= WHAT TO PRODUCE =
Give back exactly the lines of the entries below from the line with "(** What lies" to the line with "si_deleting : ∀", inclusive, and only those.

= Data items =
Lemma next_job_loop_spec tb entries l0 :
  StronglySorted key_lt entries.*1 →
  match next_job_loop tb entries l0 with
  | Ok (Some (id, j), l) =>
      l = Some id ∧ (∃ p, (id, as_str p) ∈ entries ∧ valid p ∧ job_of tb p = Ok (Some j)) ∧
      ∀ c p, (c, as_str p) ∈ entries → valid p → c < id → job_of tb p = Ok None
  | Ok (None, l) =>
      (∀ c p, (c, as_str p) ∈ entries → valid p → job_of tb p = Ok None) ∧
      (∀ c, c ∈ entries.*1 → ∃ m, l = Some m ∧ c ≤ m) ∧
      (∀ m, l = Some m → l0 = Some m ∨ m ∈ entries.*1) ∧ (is_Some l0 → is_Some l)
  | Err e => ∃ c p, (c, as_str p) ∈ entries ∧ valid p ∧ job_of tb p = Err e
  end.
Proof.
  revert l0. induction entries as [|[c k] entries IH]; intros l0 Hs.
  { simpl. split_and!; [by intros c p ?%not_elem_of_nil|by intros c ?%not_elem_of_nil|by left|done]. }
  simpl in Hs. apply StronglySorted_inv in Hs as [Hs Hlt]. rewrite Forall_forall in Hlt.
  specialize (IH (Some c) Hs). simpl.
  assert (∀ p, Path.parse k = Ok p → job_of tb p = Ok None → ∀ c' p', (c', as_str p') ∈ (c, k) :: entries → valid p' →
    (c' , as_str p') ∈ entries ∨ job_of tb p' = Ok None) as Hhead.
  { intros p Hp Hj c' p' [[= -> E]|Hin]%elem_of_cons Hv; [right|by left]. unfold valid in Hv. rewrite E in Hv. congruence. }
  assert ((∀ p, Path.parse k = Ok p → job_of tb p = Ok None) →
    match next_job_loop tb entries (Some c) with
    | Ok (Some (id, j), l) =>
        l = Some id ∧ (∃ p, (id, as_str p) ∈ (c, k) :: entries ∧ valid p ∧ job_of tb p = Ok (Some j)) ∧
        ∀ c0 p, (c0, as_str p) ∈ (c, k) :: entries → valid p → c0 < id → job_of tb p = Ok None
    | Ok (None, l) =>
        (∀ c0 p, (c0, as_str p) ∈ (c, k) :: entries → valid p → job_of tb p = Ok None) ∧
        (∀ c0, c0 ∈ c :: entries.*1 → ∃ m, l = Some m ∧ c0 ≤ m) ∧
        (∀ m, l = Some m → l0 = Some m ∨ m ∈ c :: entries.*1) ∧ (is_Some l0 → is_Some l)
    | Err e => ∃ c0 p, (c0, as_str p) ∈ (c, k) :: entries ∧ valid p ∧ job_of tb p = Err e
    end) as Hskip.
  { intros Hnone.
    assert (∀ c' p', (c', as_str p') ∈ (c, k) :: entries → valid p' → (c', as_str p') ∈ entries ∨ job_of tb p' = Ok None) as Hc.
    { intros c' p' [[= -> E]|Hin]%elem_of_cons Hv; [right|by left]. apply Hnone. by rewrite <- E. }
    destruct (next_job_loop tb entries (Some c)) as [[[[id j]|] l]|e].
    - destruct IH as (-> & (p & Hin & Hv & Hj) & Hbefore). split; [done|]. split.
      + exists p. split; [by right|done].
      + intros c' p' Hin' Hv' Hlt'. destruct (Hc c' p' Hin' Hv'); [by eapply Hbefore|done].
    - destruct IH as (H1 & H2 & H3 & H4). specialize (H4 ltac:(done)). split_and!.
      + intros c' p' Hin' Hv'. destruct (Hc c' p' Hin' Hv'); [by eapply H1|done].
      + intros c' [->|Hin]%elem_of_cons; [|by apply H2]. destruct entries as [|[c2 k2] entries].
        * destruct H4 as [m ->]. destruct (H3 m eq_refl) as [[= ->]|?%not_elem_of_nil]; [|done].
          exists m. split; [done|lia].
        * destruct (H2 c2) as (m & -> & ?); [by left|]. exists m. split; [done|].
          specialize (Hlt c2 ltac:(by left)). apply key_lt_le in Hlt as [Hle _]. simpl in Hle. lia.
      + intros m Hm. right. destruct (H3 m Hm) as [[= ->]|?]; [by left|by right].
      + done.
    - destruct IH as (c' & p & Hin & Hv & Hj). exists c', p. split; [by right|done]. }
  destruct (Path.parse k) as [p|] eqn:Ep; [|by apply Hskip].
  rewrite build_job_counter. destruct (job_of tb p) as [[j|]|e] eqn:Ej; simpl.
  - apply parse_as_str in Ep as [-> Hv]. split; [done|]. split.
    + exists p. split; [by left|done].
    + intros c' p' [[= -> _]|Hin]%elem_of_cons Hv' Hlt'; [lia|].
      assert (c' ∈ entries.*1) as Hin' by (apply list_elem_of_fmap; by exists (c', as_str p')).
      apply Hlt in Hin'. apply key_lt_le in Hin' as [Hle _]. simpl in Hle. lia.
  - apply Hskip. congruence.
  - apply parse_as_str in Ep as [-> Hv]. exists c, p. split; [by left|done].
Qed.

Lemma next_job_spec tb start :
  match next_job tb start with
  | Ok (Some (id, j), l) =>
      l = Some id ∧ start ≤ id ∧ (∃ p, wanted tb p id j) ∧
      ∀ p c j', wanted tb p c j' → start ≤ c → id ≤ c
  | Ok (None, l) =>
      (∀ p c j, wanted tb p c j → c < start) ∧
      (∀ c k, logged tb c k → start ≤ c → ∃ m, l = Some m ∧ c ≤ m) ∧
      (∀ m, l = Some m → start ≤ m ∧ ∃ k, logged tb m k)
  | Err e => ∃ p c, valid p ∧ logged tb c (as_str p) ∧ job_of tb p = Err e
  end.
Proof.
  assert (∀ c k, (c, k) ∈ tbl_range (Included start) Unbounded (dirty_log_table (dirty tb)) ↔ logged tb c k ∧ start ≤ c) as Hin.
  { intros c k. rewrite elem_of_range. unfold in_range, above, below, logged. simpl. tauto. }
  pose proof (next_job_loop_spec tb _ None (range_sorted (Included start) Unbounded (dirty_log_table (dirty tb)))) as H.
  unfold next_job. destruct (next_job_loop _ _ _) as [[[[id j]|] l]|e].
  - destruct H as (-> & (p & [Hl Hge]%Hin & Hv & Hj) & Hb). split_and!; [done|done|by exists p|].
    intros p' c j' (Hv' & Hl' & Hj') Hge'. destruct (N.le_gt_cases id c) as [|Hlt]; [done|].
    assert (job_of tb p' = Ok None); [|congruence]. apply (Hb c); [by apply Hin|done|done].
  - destruct H as (H1 & H2 & H3 & _). split_and!.
    + intros p c j (Hv & Hl & Hj). destruct (N.le_gt_cases start c) as [Hge|]; [|done].
      assert (job_of tb p = Ok None); [|congruence]. apply (H1 c); [by apply Hin|done].
    + intros c k Hl Hge. apply H2. apply list_elem_of_fmap. exists (c, k). split; [done|by apply Hin].
    + intros m Hm. destruct (H3 m Hm) as [?|([c k] & -> & [? ?]%Hin)%list_elem_of_fmap]; [done|].
      split; [done|by exists k].
  - destruct H as (c & p & [Hl _]%Hin & Hv & Hj). by exists p, c.
Qed.

(** ** The invariant of the stream *)

Definition pending (ph : Phase) (x : N * Job) : Prop :=
  match ph with
  | Checking y | Sending y => y = x
  | Closed => True
  | _ => False
  end.

(** What lies before [start_counter] was reported, or is about to be, or has failed
    and waits to be tried again, as long as somebody listens. *)
Record stream_inv (x : Sys) : Prop := {
  si_dirty : dirty_inv (dirty (sys_db x));
  si_watch : sys_watch x = last_counter (dirty (sys_db x));
  si_start : start_counter (sys_stream x) ≤ last_counter (dirty (sys_db x)) + 1;
  si_seen : ∀ p c j, wanted (sys_db x) p c j → c < start_counter (sys_stream x) →
    (c, j) ∈ sent (sys_stream x) ∨ is_failed (dirty (sys_db x)) c = true ∨ pending (phase (sys_stream x)) (c, j);
  si_deleting : ∀ job l, phase (sys_stream x) = Deleting job l →
    (∀ y, job = Some y → l = Some y.1) ∧
    (∀ m, l = Some m → m ≤ last_counter (dirty (sys_db x)) ∧ start_counter (sys_stream x) ≤ m ∧
       ∀ p c j, wanted (sys_db x) p c j → start_counter (sys_stream x) ≤ c → c ≤ m → job = Some (c, j)) ∧
    (∀ y, job = Some y → start_counter (sys_stream x) ≤ y.1);
}.

Definition sys_init tb : Sys := mkSys stream_init tb (last_counter (dirty tb)).

Lemma stream_inv_init tb : dirty_inv (dirty tb) → stream_inv (sys_init tb).
Proof.
  intros Hd. split; simpl; [done|done|lia| |done]. intros p c j (_ & Hl & _) Hlt.
  apply (inv_counter _ Hd) in Hl. lia.
Qed.

Lemma wanted_dirty tb p c j : dirty_inv (dirty tb) → wanted tb p c j → get_dirty (dirty tb) p = Some c.
Proof. intros Hd (_ & Hl & _). by apply (inv_dirty _ Hd). Qed.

= EXERCISE RESPONSE =
(** What lies before [start_counter] was reported, or is about to be, or has failed
    and waits to be tried again, as long as somebody listens. *)
Record stream_inv (x : Sys) : Prop := {
  si_dirty : dirty_inv (dirty (sys_db x));
  si_watch : sys_watch x = last_counter (dirty (sys_db x));
  si_start : start_counter (sys_stream x) ≤ last_counter (dirty (sys_db x)) + 1;
  si_seen : ∀ p c j, wanted (sys_db x) p c j → c < start_counter (sys_stream x) →
    (c, j) ∈ sent (sys_stream x) ∨ is_failed (dirty (sys_db x)) c = true ∨ pending (phase (sys_stream x)) (c, j);
  si_deleting : ∀ job l, phase (sys_stream x) = Deleting job l →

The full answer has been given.